---------- GIVEN RECORDS

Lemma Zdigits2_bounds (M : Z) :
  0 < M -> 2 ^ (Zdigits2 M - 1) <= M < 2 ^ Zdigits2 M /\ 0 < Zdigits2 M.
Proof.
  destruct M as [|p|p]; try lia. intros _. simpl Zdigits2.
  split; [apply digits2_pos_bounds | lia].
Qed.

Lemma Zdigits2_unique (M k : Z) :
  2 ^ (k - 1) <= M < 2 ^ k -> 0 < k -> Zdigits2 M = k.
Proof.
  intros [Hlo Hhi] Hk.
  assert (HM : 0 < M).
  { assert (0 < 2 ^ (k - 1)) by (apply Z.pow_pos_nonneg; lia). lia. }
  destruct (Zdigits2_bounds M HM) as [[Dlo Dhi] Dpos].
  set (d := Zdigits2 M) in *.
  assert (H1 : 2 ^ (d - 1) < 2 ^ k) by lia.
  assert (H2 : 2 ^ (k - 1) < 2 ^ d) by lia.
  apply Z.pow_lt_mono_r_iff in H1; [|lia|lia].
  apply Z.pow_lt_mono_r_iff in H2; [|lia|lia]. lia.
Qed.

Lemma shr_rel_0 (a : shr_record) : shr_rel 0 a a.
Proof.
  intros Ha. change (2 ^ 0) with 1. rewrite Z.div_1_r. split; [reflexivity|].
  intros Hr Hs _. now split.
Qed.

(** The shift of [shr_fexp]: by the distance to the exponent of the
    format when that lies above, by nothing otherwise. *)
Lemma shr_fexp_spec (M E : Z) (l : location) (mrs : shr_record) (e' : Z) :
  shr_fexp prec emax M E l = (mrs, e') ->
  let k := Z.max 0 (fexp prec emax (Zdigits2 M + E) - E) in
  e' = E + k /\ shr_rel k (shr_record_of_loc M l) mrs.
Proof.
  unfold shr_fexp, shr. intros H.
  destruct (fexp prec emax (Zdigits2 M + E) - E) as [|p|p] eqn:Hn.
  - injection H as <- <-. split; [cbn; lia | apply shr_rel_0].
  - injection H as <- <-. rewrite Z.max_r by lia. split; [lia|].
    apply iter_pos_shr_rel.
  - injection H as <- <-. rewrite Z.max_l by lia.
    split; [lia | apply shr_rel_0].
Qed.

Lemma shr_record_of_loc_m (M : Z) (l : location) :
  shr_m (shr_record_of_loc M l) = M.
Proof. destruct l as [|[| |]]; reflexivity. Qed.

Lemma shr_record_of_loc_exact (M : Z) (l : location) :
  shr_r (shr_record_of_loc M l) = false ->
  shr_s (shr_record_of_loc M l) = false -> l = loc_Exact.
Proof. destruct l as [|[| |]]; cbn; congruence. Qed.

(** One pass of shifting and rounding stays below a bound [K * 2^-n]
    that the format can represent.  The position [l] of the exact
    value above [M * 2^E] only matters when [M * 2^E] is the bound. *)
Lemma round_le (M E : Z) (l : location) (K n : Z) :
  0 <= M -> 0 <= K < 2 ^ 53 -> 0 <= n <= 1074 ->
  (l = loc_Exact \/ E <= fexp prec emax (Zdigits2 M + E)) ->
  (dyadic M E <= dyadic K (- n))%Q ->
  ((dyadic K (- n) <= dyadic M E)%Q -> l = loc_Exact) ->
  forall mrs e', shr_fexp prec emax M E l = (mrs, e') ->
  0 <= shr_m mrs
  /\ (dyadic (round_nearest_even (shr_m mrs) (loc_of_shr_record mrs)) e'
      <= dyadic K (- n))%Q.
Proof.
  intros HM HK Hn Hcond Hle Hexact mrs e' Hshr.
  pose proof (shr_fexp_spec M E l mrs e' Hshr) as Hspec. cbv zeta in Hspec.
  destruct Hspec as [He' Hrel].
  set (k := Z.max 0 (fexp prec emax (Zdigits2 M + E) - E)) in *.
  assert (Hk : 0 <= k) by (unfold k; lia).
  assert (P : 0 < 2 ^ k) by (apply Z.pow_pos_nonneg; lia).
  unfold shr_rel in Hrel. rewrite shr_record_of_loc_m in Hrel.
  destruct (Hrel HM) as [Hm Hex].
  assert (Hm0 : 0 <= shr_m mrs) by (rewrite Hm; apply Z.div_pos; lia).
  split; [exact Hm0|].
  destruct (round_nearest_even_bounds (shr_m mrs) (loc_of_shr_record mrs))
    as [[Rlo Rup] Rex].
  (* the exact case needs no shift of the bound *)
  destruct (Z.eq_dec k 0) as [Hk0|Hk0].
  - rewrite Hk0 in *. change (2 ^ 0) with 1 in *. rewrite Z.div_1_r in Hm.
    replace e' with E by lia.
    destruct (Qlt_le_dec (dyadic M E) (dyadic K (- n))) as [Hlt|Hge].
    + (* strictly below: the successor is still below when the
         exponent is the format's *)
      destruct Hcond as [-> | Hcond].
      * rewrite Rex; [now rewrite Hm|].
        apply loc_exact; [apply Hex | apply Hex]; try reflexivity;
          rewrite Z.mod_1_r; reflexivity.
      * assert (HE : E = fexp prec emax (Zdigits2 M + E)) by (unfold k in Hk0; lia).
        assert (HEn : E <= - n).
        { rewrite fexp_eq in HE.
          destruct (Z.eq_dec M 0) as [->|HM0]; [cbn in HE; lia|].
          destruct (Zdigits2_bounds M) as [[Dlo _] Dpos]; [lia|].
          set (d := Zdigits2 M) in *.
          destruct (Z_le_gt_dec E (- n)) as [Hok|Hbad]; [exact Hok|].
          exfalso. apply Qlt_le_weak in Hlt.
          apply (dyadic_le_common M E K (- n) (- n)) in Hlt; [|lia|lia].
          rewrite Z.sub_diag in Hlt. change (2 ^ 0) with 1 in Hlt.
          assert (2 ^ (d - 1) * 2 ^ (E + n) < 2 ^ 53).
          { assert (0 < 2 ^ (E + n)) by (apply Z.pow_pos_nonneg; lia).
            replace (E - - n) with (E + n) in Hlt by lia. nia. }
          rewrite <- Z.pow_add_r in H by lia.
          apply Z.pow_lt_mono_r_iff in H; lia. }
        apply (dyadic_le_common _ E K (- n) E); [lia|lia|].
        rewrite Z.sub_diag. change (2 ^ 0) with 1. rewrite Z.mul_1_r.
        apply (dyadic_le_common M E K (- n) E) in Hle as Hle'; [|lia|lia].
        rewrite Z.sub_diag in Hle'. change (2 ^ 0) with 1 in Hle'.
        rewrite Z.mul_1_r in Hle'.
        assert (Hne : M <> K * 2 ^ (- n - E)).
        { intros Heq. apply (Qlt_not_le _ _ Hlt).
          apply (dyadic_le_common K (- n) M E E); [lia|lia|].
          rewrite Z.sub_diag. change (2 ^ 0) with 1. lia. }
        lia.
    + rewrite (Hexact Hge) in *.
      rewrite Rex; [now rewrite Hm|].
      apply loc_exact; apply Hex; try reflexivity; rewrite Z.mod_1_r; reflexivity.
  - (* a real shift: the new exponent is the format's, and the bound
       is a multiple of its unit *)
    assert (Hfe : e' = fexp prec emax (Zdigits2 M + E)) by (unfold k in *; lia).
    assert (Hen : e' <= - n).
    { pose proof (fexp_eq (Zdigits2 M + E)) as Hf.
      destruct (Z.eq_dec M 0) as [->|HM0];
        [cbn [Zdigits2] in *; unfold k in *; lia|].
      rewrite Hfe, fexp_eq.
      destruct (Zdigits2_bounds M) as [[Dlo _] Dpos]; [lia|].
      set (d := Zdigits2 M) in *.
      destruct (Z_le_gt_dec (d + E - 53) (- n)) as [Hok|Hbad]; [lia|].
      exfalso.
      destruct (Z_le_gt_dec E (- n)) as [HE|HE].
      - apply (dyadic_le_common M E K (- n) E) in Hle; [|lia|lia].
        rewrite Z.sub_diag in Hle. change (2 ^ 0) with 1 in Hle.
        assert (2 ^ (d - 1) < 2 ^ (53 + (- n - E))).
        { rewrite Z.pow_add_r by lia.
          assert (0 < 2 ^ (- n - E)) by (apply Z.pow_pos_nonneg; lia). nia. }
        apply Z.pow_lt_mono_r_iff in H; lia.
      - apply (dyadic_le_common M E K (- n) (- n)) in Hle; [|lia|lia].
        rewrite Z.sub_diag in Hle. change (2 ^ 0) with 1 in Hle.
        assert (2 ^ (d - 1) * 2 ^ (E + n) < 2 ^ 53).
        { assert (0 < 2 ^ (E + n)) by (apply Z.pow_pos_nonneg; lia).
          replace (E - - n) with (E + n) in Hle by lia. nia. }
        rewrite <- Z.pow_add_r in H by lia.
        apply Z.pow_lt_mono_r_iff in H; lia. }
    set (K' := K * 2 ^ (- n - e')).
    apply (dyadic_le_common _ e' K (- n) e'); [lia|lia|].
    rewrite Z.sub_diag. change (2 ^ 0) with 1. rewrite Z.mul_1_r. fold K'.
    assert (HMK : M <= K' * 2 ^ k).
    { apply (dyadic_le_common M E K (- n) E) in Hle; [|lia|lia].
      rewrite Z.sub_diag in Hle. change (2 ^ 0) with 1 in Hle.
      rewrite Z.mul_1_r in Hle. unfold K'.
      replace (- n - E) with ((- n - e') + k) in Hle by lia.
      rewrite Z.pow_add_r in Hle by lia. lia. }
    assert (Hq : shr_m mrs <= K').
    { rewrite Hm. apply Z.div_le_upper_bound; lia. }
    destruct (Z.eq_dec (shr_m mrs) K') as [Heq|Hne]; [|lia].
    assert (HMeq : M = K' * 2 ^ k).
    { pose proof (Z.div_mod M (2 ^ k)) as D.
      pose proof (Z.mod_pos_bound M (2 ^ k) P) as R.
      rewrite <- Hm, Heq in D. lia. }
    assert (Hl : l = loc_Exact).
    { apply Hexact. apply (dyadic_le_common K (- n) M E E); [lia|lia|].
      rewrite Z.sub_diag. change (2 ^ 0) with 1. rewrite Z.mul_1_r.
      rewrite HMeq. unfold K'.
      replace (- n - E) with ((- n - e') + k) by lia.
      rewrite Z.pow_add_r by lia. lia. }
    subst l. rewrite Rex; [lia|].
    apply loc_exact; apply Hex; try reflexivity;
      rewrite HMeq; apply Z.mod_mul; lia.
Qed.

--------------------

§ **WHAT YOU SHOULD DO**
Above are the entries. Quote exactly the lines from the one bearing "Lemma Zdigits2_unique (M" through the one bearing "1)) by (apply".

§ **SOLUTION**
Lemma Zdigits2_unique (M k : Z) :
  2 ^ (k - 1) <= M < 2 ^ k -> 0 < k -> Zdigits2 M = k.
Proof.
  intros [Hlo Hhi] Hk.
  assert (HM : 0 < M).
  { assert (0 < 2 ^ (k - 1)) by (apply Z.pow_pos_nonneg; lia). lia. }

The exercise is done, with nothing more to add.